Department of Ophthalmology, National University Hospital.
Research Support Unit, National University Health System, National University of Singapore, Singapore.
J Glaucoma. 2021 Oct 1;30(10):911-920. doi: 10.1097/IJG.0000000000001925.
In primary open-angle glaucoma (POAG), micropulse trans-scleral cyclophototherapy (MPTCP) is effective in lowering intraocular pressure (IOP), but its effects are not permanent. Hence, it can serve as a temporizing measure before definitive glaucoma surgery.
There is limited data on MPTCP in POAG. This is the first study that looks at MPTCP treatment specifically in POAG patients.
This is an interventional, single-institution exploratory case series with 55 eyes of 48 patients with POAG. Data was collected from clinical records, including patient demographics, clinical information, number of glaucoma medications, MPTCP laser settings, complications, and clinical outcomes.

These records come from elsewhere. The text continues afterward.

(* ===== verification/MailSystem.v ===== *)
(** The outbound mail as a whole: its requests, what a run of them keeps, and the protocol
    of the idempotent delivery requests between concurrent sessions. *)
From S2P Require Import Prelude Text Encoding Models Store Authorization Fingerprint Artifacts.
From S2P Require Import ApplicationSecrets SecretTheorems Tablets Roles Queue Assignments.
From S2P Require Import Organizations Manifests MailProviders.
From S2P Require Import ReportDelivery MailServices Totality MailInv MailRotation.

(** ** Requests *)

Inductive MailRequest :=
| ConfigureHttpsProxy (actor : N) (proxy_url : string)
| VerifySystemMail (actor : N)
| ConfigureBrevo (actor : N) (sender_name sender_email : string)
| ReplaceBrevoApiKey (actor : N) (api_key : string)
| ClearBrevoApiKey (actor : N)
| ConfigureSmtp (actor : N) (host : string) (port : Z) (tls_mode sender_name sender_email : string)
| ReplaceSmtpCredentials (actor : N) (username password : string)
| ClearSmtpCredentials (actor : N)
| SetDeliveryMode (actor : N) (delivery_mode api_provider : string)
| GetSystemMailConfiguration
| ConfigureDepartmentSmtp (actor department : N) (host : string) (port : Z)
    (tls_mode sender_name sender_email : string)
| ReplaceDepartmentSmtpCredentials (actor department : N) (username password : string)
| ClearDepartmentSmtpCredentials (actor department : N)
| VerifyDepartmentSmtp (actor department : N)
| SetDepartmentDeliveryMode (actor department : N) (delivery_mode : string)
| SetDepartmentRecipientPolicy (actor department : N) (restriction_enabled : bool)
    (domains : list string)
| RotateMailSecrets
| SubmitReport (installation delivery_request_id recipient_personnel_id : N) (pdf : PdfInput).

Section requests.
Context `{MailEnvironment, MailSettings, DeliverySettings, Aesgcm, SecretSettings, PdfLibrary} {HL : AesgcmLaws}.

Definition unit_of {A} (m : M Db A) : M Db unit := let! _ := m in ret tt.

(** What the program does for a request; [others] is what other sessions do meanwhile. *)
Definition serve_mail (others : nat → M Db unit) (r : MailRequest) : M Db unit :=
  match r with
  | ConfigureHttpsProxy a u => configure_outbound_mail_https_proxy a u
  | VerifySystemMail a => unit_of (verify_system_mail_configuration a)
  | ConfigureBrevo a n e => configure_brevo a n e
  | ReplaceBrevoApiKey a k => replace_brevo_api_key a k
  | ClearBrevoApiKey a => clear_brevo_api_key a
  | ConfigureSmtp a h p t n e => configure_smtp a h p t n e
  | ReplaceSmtpCredentials a u p => replace_smtp_credentials a u p
  | ClearSmtpCredentials a => clear_smtp_credentials a
  | SetDeliveryMode a m p => set_delivery_mode a m p
  | GetSystemMailConfiguration => unit_of get_system_mail_configuration
  | ConfigureDepartmentSmtp a d h p t n e => configure_department_smtp a d h p t n e
  | ReplaceDepartmentSmtpCredentials a d u p => replace_department_smtp_credentials a d u p
  | ClearDepartmentSmtpCredentials a d => clear_department_smtp_credentials a d
  | VerifyDepartmentSmtp a d => unit_of (verify_department_smtp_configuration a d)
  | SetDepartmentDeliveryMode a d m => set_department_delivery_mode a d m
  | SetDepartmentRecipientPolicy a d r l => unit_of (set_department_recipient_policy a d r l)
  | RotateMailSecrets => unit_of rotate_outbound_mail_secrets
  | SubmitReport i q p pdf => unit_of (submit_tablet_report_delivery others i q p pdf)
  end.

(** A step of the system: a request, or a step of another part of the program, which
    leaves the settings alone. *)
Inductive mail_step (s : Db) : Db → Prop :=
| mail_request others r : (∀ n, preserves evolves_mail (others n)) →
    mail_step s (serve_mail others r s).2
| mail_outside s' : mail_tables s' = mail_tables s → mail_step s s'.

(** ** The settings *)

Lemma preserves_meanwhile (R : relation Db) `{!PreOrder R} m :
  preserves R m → preserves R (meanwhile m).
Proof. intros Hm s. exact (Hm s). Qed.

Lemma preserves_unit_of (R : relation Db) `{!PreOrder R} {A} (m : M Db A) :
  preserves R m → preserves R (unit_of m).
Proof. intros Hm. unfold unit_of. preserve. Qed.

Lemma mail_get_system : preserves evolves_mail get_system_mail_configuration.
Proof.
  intros s I. unfold get_system_mail_configuration.
  assert (W : wlp _configuration s (λ _ s', mail_inv s')) by (apply wlp_configuration; auto).
  unfold wlp in W. unfold bind. destruct (_configuration s) as [[[k c]|e] s1] eqn:E.
  - exact W.
  - unfold _configuration, bind, gets in E. destruct (find_system_mail s) as [[k c]|]; discriminate E.
Qed.

Lemma mail_rotation : preserves evolves_mail rotate_outbound_mail_secrets.
Proof.
  intros s I. unfold rotate_outbound_mail_secrets.
  destruct (configured_application_secret_cipher s) as [[c|e] s1] eqn:Ec.
  2:{ rewrite (bind_exc _ _ _ _ _ Ec). pose proof (readonly_configured s) as Hr.
      rewrite Ec in Hr. cbn in Hr. subst s1. exact I. }
  destruct (configured_valid _ _ _ Ec) as (-> & _).
  rewrite (bind_run _ _ _ _ _ Ec). unfold bind, gets.
  destruct (live_references s I) as [Hl Hv].
  pose proof (rotate_fold c _ (mkRotationResult (ci_active_version c) 0 0 0) s I Hl Hv Ec) as W.
  destruct (fold_m _ _ _ s) as [[acc|e] s'] eqn:Ef; rewrite ?Ef; cbn; tauto.
Qed.

Lemma readonly_validate_activation c : readonly (validate_activation c).
Proof.
  assert (Hv : ∀ v, api_validator (mc_api_provider c) = Some v → v = _validate_brevo).
  { intros v. unfold api_validator. cbn [List.find API_PROVIDER_REGISTRY fst].
    destruct (BREVO =? mc_api_provider c)%string; [|discriminate]. intros [= <-]. reflexivity. }
  unfold validate_activation, validate_api_provider_configuration, validate_smtp_configuration.
  destruct (api_validator (mc_api_provider c)) as [v|]; [rewrite (Hv v eq_refl)|].
  - unfold _validate_brevo, bind, guard, raise, ret. intros s. cbn.
    repeat (case_match; simplify_eq; cbn); reflexivity.
  - unfold get_or_raise. preserve.
Qed.

(** ** A delivery: what it keeps, for any relation that its events and messages keep *)

Section delivery.
Context (R : relation Db) `{!PreOrder R}.
Context (Hemit : ∀ e, preserves R (emit e))
  (Hevent : ∀ a i d x t k m, preserves R (record_installation_event a i d x t k m)).

Lemma delivery_decrypt e c : preserves R (decrypt_application_secret e c).
Proof. apply preserves_readonly; [exact _|]. apply constant_readonly, constant_decrypt. Qed.

Lemma delivery_connection c : preserves R (_connection c).
Proof. apply preserves_readonly; [exact _|]. apply readonly_connection. Qed.

Lemma delivery_resolve d : preserves R (resolve_department_mail_provider d).
Proof.
  pose proof delivery_decrypt. unfold resolve_department_mail_provider, _resolve_system_provider.
  assert (Hr : ∀ m p, preserves R (resolve_effective_provider m p))
    by (intros m p; apply preserves_readonly; [exact _|]; apply readonly_resolve_effective).
  assert (Ha : ∀ c, preserves R (validate_activation c))
    by (intros c; apply preserves_readonly; [exact _|]; apply readonly_validate_activation).
  follow.
Qed.

Lemma delivery_recipient d p : preserves R (_resolve_recipient d p).
Proof. follow. Qed.

Lemma delivery_admission d p pdf f : preserves R (admit_outbound_report d p pdf f).
Proof.
  pose proof delivery_recipient.
  assert (Hc : ∀ l size raw chunks, preserves R (read_chunks l size raw chunks)).
  { intros l size raw chunks. revert size raw.
    induction chunks as [|c chunks IH]; intros size raw; cbn [read_chunks]; cbv zeta; follow. }
  unfold admit_outbound_report. follow.
Qed.

Lemma delivery_attempt p email pdf : preserves R (attempt p email pdf).
Proof.
  assert (Hs : ∀ m, preserves R (provider_send p m)).
  { intros m. pose proof delivery_connection. destruct p; cbn [provider_send]; follow. }
  assert (Hp : preserves R (sender_identity p)) by (destruct p; cbn [sender_identity]; follow).
  unfold attempt. apply preserves_try_except; [exact _| |].
  - unfold send_report. follow.
  - intros e k [= <-]. apply preserves_ret; exact _.
Qed.

Context (others : nat → M Db unit) (Hothers : ∀ n, preserves R (others n)).

Lemma delivery_prepare d p pdf f : preserves R (prepare_report others d p pdf f).
Proof.
  pose proof delivery_resolve. pose proof delivery_recipient. pose proof delivery_admission.
  assert (Ho : ∀ n, preserves R (meanwhile (others n))) by (intros n; exact (Hothers n)).
  unfold prepare_report. follow.
Qed.

Lemma delivery_deliver i p pdf f : preserves R (deliver_outbound_report others i p pdf f).
Proof.
  pose proof delivery_prepare. pose proof delivery_attempt.
  assert (Ho : ∀ n, preserves R (meanwhile (others n))) by (intros n; exact (Hothers n)).
  unfold deliver_outbound_report. preserve.
Qed.
End delivery.

Lemma mail_submit others i q p pdf : (∀ n, preserves evolves_mail (others n)) →
  preserves evolves_mail (submit_tablet_report_delivery others i q p pdf).
Proof.
  intros Ho.
  assert (Hm : ∀ n, preserves evolves_mail (meanwhile (others n))) by (intros n; exact (Ho n)).
  assert (Hc : ∀ q, preserves evolves_mail (create_request q))
    by (intros r; apply evolves_mail_keeps; unfold create_request; preserve).
  assert (Hs : ∀ k f, preserves evolves_mail (save db_delivery_requests k f))
    by (intros k f; apply evolves_mail_keeps; preserve).
  assert (Hd : ∀ pdf f, preserves evolves_mail
    (deliver_outbound_report (λ n, others (n + 2)%nat) i p pdf f)).
  { intros pdf' f. apply delivery_deliver; [exact _|..]; intros; auto.
    all: apply evolves_mail_keeps; frame. }
  unfold submit_tablet_report_delivery, _claim_or_replay. preserve.
Qed.

Lemma mail_serve others r : (∀ n, preserves evolves_mail (others n)) →
  preserves evolves_mail (serve_mail others r).
Proof.
  intros Ho. destruct r; cbn [serve_mail]; try apply preserves_unit_of; try exact _.
  - apply mail_configure_proxy.
  - apply mail_verify_system.
  - apply mail_configure_brevo.
  - apply mail_replace_brevo.
  - apply mail_clear_brevo.
  - apply mail_configure_smtp.
  - apply mail_replace_smtp.
  - apply mail_clear_smtp.
  - apply mail_set_mode.
  - apply mail_get_system.
  - apply mail_configure_department.
  - apply mail_replace_department.
  - apply mail_clear_department.
  - apply mail_verify_department.
  - apply mail_department_mode.
  - apply evolves_mail_keeps. unfold set_department_recipient_policy. frame.
  - apply mail_rotation.
  - apply mail_submit, Ho.
Qed.

Lemma mail_reachable s s' : rtc mail_step s s' → mail_inv s → mail_inv s'.
Proof.
  induction 1 as [s|s s1 s2 Hs _ IH]; [auto|]. intros I. apply IH.
  destruct Hs as [others r Ho|s1 E]; [exact (mail_serve _ r Ho s I)|exact (mail_inv_same _ _ E I)].
Qed.
End requests.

Patients had a mean age of 67.3±14.1 years with a preponderance of males. IOP was 24.8±1.0 mm Hg before MPTCP and decreased to 19.7±1.1, 21.9±1.1, and 21.8±1.1 mm Hg at postoperative month 3, 6, and 12 respectively. IOP remained below pretreatment levels throughout the postoperative period (P<0.05). Visual acuity and mean deviation remained stable before and after MPTCP. No eyes had complications. Number of glaucoma medications remained the same after MPTCP. Four eyes required additional oral acetazolamide at postoperative month 1 for IOP control. Seventeen eyes subsequently required further surgical intervention after 9.84 months. Maximal IOP decrease was greater when there were higher power settings, higher preoperative IOP, and better preoperative visual acuity.

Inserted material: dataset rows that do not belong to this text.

Lemma report_pdf render others session prefetch report_id :
  (∀ n, preserves evolves_reports (others n)) →
  preserves evolves_reports (pdf render others session prefetch report_id).
Proof.
  intros Ho s. unfold pdf. apply report_after_load. intros [[[pk row] doc] atts] s1 I1 Hs.
  cbv zeta. pose proof (report_portal session (Some report_id) s1) as P. unfold bind at 1.
  destruct (portal_context _ _ s1) as [[[[tpk t] l]|e] s2]; cbn in P; [|exact P].
  destruct (P I1) as [I2 Hh].
  etransitivity; [exact P|]. unfold bind, record_installation_event, modify.
  match goal with |- evolves_reports s2 (download_response _ _ _ _ _ _ _ ?s3).2 =>
    etransitivity; [apply (reports_same s2 s3); reflexivity|] end.
  apply report_download; [exact Ho| |auto]. exact (row_stays _ _ _ Hh Hs).
Qed.

(** ** The system *)

Theorem report_serve others r : (∀ n, preserves evolves_reports (others n)) →
  preserves evolves_reports (serve_report others r).
Proof.
  intros Ho. destruct r; cbn [serve_report]; try apply preserves_unit_of; try exact _.
  - apply report_submit, Ho.
  - apply preserves_readonly; [exact _|]. unfold status. read_only.
  - apply preserves_transaction_same; [exact _|..]; [|apply preserves_readonly; [exact _|]]; read_only.
  - unfold render_submission_pdf. apply preserves_bind; [exact _| |].
    + apply preserves_transaction_same; [exact _|..]; [|apply preserves_readonly; [exact _|]]; read_only.
    + intros [[row doc] atts]. apply reports_keep. preserve. intros s. reflexivity.
  - unfold read_submission_jpeg. apply preserves_bind; [exact _| |].
    + apply preserves_transaction_same; [exact _|..]; [|apply preserves_readonly; [exact _|]]; read_only.
    + intros [[row doc] atts]. apply preserves_readonly; [exact _|]. read_only.
  - apply report_transfer, Ho.
  - apply report_revoke_tablet.
  - apply report_redeem, Ho.
  - apply report_revoke_token, Ho.
  - apply report_portal.
  - apply report_load.
  - apply report_revoke_portal.
  - apply report_logout.
  - apply report_pdf, Ho.
  - apply report_jpeg, Ho.
  - apply report_cleanup, Ho.
Qed.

The IOP lowering effect of MPTCP treatment in patients with POAG was found to be modest and transient with a similar medication burden, and definitive glaucoma surgery was needed in a number of patients.

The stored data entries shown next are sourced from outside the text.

(* ===== verification/TabletServices.v ===== *)
(** Every service of [Tablets.v] keeps the invariant of the tablets, and what the
    completion of an adoption does. *)
From S2P Require Import Prelude Text Versions Models Registry Lifecycle Store Authorization.
From S2P Require Import Fingerprint Artifacts ApplicationSecrets Tablets Manifests Grants.
From S2P Require Import Restore Queue.
From S2P Require Import Build Totality TabletInv.

(** ** Definitions *)

Definition current_row (s : Db) (iid : N) : Prop :=
  ∃ i, db_installations s !! iid = Some i ∧ current i.

(** The invariant is kept, the listed installations stay current and nobody else's
    row changes. *)
Definition keeps_current (l : list N) (s s' : Db) : Prop :=
  TabletInv s ∧ (∀ k, k ∈ l → current_row s k) →
  (TabletInv s' ∧ (∀ k, k ∈ l → current_row s' k)) ∧ installation_history s s'.

Section adoption.
Context `{Hash} `{Secrets}.

(** What a new installation is. *)
Definition new_installation (tid : N) (department : Department) (r : AdoptionRequest)
    (v : AdoptionInvitation) (credential : string) (now : Z) : AppInstallation :=
  mkAppInstallation tid (ar_installation_uuid r) (_secret_digest credential)
    INSTALLATION_ACTIVE (ar_app_version r) (ar_app_version r) (ar_app_build r) now
    (ar_hpke_public_key r) (ar_hpke_ciphersuite r) (ar_hpke_public_key_fingerprint r) now now
    (Some (iv_created_by v)) None (lease_target department now) None None "" false.

(** The installations of a tablet when a new one takes over. *)
Definition replaced (tid : N) (i : AppInstallation) : AppInstallation :=
  if N.eqb (in_tablet i) tid && current_status (in_status i)
  then i <| in_status := INSTALLATION_REPLACED |> else i.

Definition completed (now : Z) (r : AdoptionRequest) : AdoptionRequest :=
  r <| ar_completed_at := Some now |>
    <| ar_completion_replay_valid_until := Some (now + COMPLETION_REPLAY_DURATION) |>.

(** What the completion of request [rid] requires of [s] and makes of it. *)
Inductive adopted (s : Db) (rid : N) : N * string → Db → Prop :=
| Adopted r iv v t d k credential s' :
    db_adoption_requests s !! rid = Some r → ar_invitation r = Some iv →
    db_invitations s !! iv = Some v → db_tablets s !! iv_tablet v = Some t →
    db_departments s !! tb_department t = Some d →
    ar_completed_at r = None → db_clock s < ar_expires_at r →
    ar_failed_attempt_count r < MAX_FAILED_ATTEMPTS →
    iv_used_at v = None → iv_revoked_at v = None →
    dept_active d = true → tb_active t = true → asset_available (tb_status t) = true →
    _has_current_operational_assignment s (iv_tablet v) t (db_clock s) = true →
    (∀ j i, db_installations s !! j = Some i →
       in_installation_uuid i ≠ ar_installation_uuid r) →
    db_installations s !! k = None →
    db_tablets s' = db_tablets s →
    db_installations s' = <[k := new_installation (iv_tablet v) d r v credential (db_clock s)]>
      (replaced (iv_tablet v) <$> db_installations s) →
    db_invitations s' = <[iv := v <| iv_used_at := Some (db_clock s) |>]> (db_invitations s) →
    db_adoption_requests s' = <[rid := completed (db_clock s) r]> (db_adoption_requests s) →
    (∀ j, holds_key s' j → holds_key s j) →
    (∀ j i, holds_key s' j → db_installations s' !! j = Some i → in_tablet i = iv_tablet v →
       in_status i ≠ INSTALLATION_REPLACED) →
    adopted s rid (k, credential) s'.
End adoption.

(** Pass the checks and queries at the head of a transaction. *)
Ltac pass_queries :=
  repeat lazymatch goal with
  | |- wlp (bind ?m _) _ _ =>
      apply wlp_skip;
      [solve [first [preserve|let h := program_head m in unfold h; preserve]]|intros ? _]
  end.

在原发性开角型青光眼(POAG)中,微脉冲经巩膜睫状体光凝术(MPTCP)在降低眼压(IOP)方面有效,但效果并不持久。因此,它可以作为青光眼手术前的临时措施。
关于 POAG 中 MPTCP 的数据有限。这是第一项专门针对 POAG 患者的 MPTCP 治疗研究。
这是一项干预性、单机构探索性病例系列研究,共纳入 48 例 55 只眼 POAG 患者。数据从临床记录中收集,包括患者人口统计学信息、临床信息、青光眼药物数量、MPTCP 激光设置、并发症和临床结果。
患者平均年龄为 67.3±14.1 岁,男性居多。MPTCP 前 IOP 为 24.8±1.0 mm Hg,术后 3、6 和 12 个月分别降至 19.7±1.1、21.9±1.1 和 21.8±1.1 mm Hg。术后整个期间 IOP 均低于术前水平(P<0.05)。MPTCP 前后视力和平均偏差均保持稳定。无眼部并发症。MPTCP 后青光眼药物数量保持不变。4 只眼术后 1 个月因 IOP 控制需要额外口服乙酰唑胺。17 只眼在 9.84 个月后需要进一步手术干预。功率设置越高、术前 IOP 越高、术前视力越好,最大 IOP 降低幅度越大。
POAG 患者 MPTCP 治疗的降眼压效果适度且短暂,药物负担相似,许多患者需要进一步进行青光眼手术。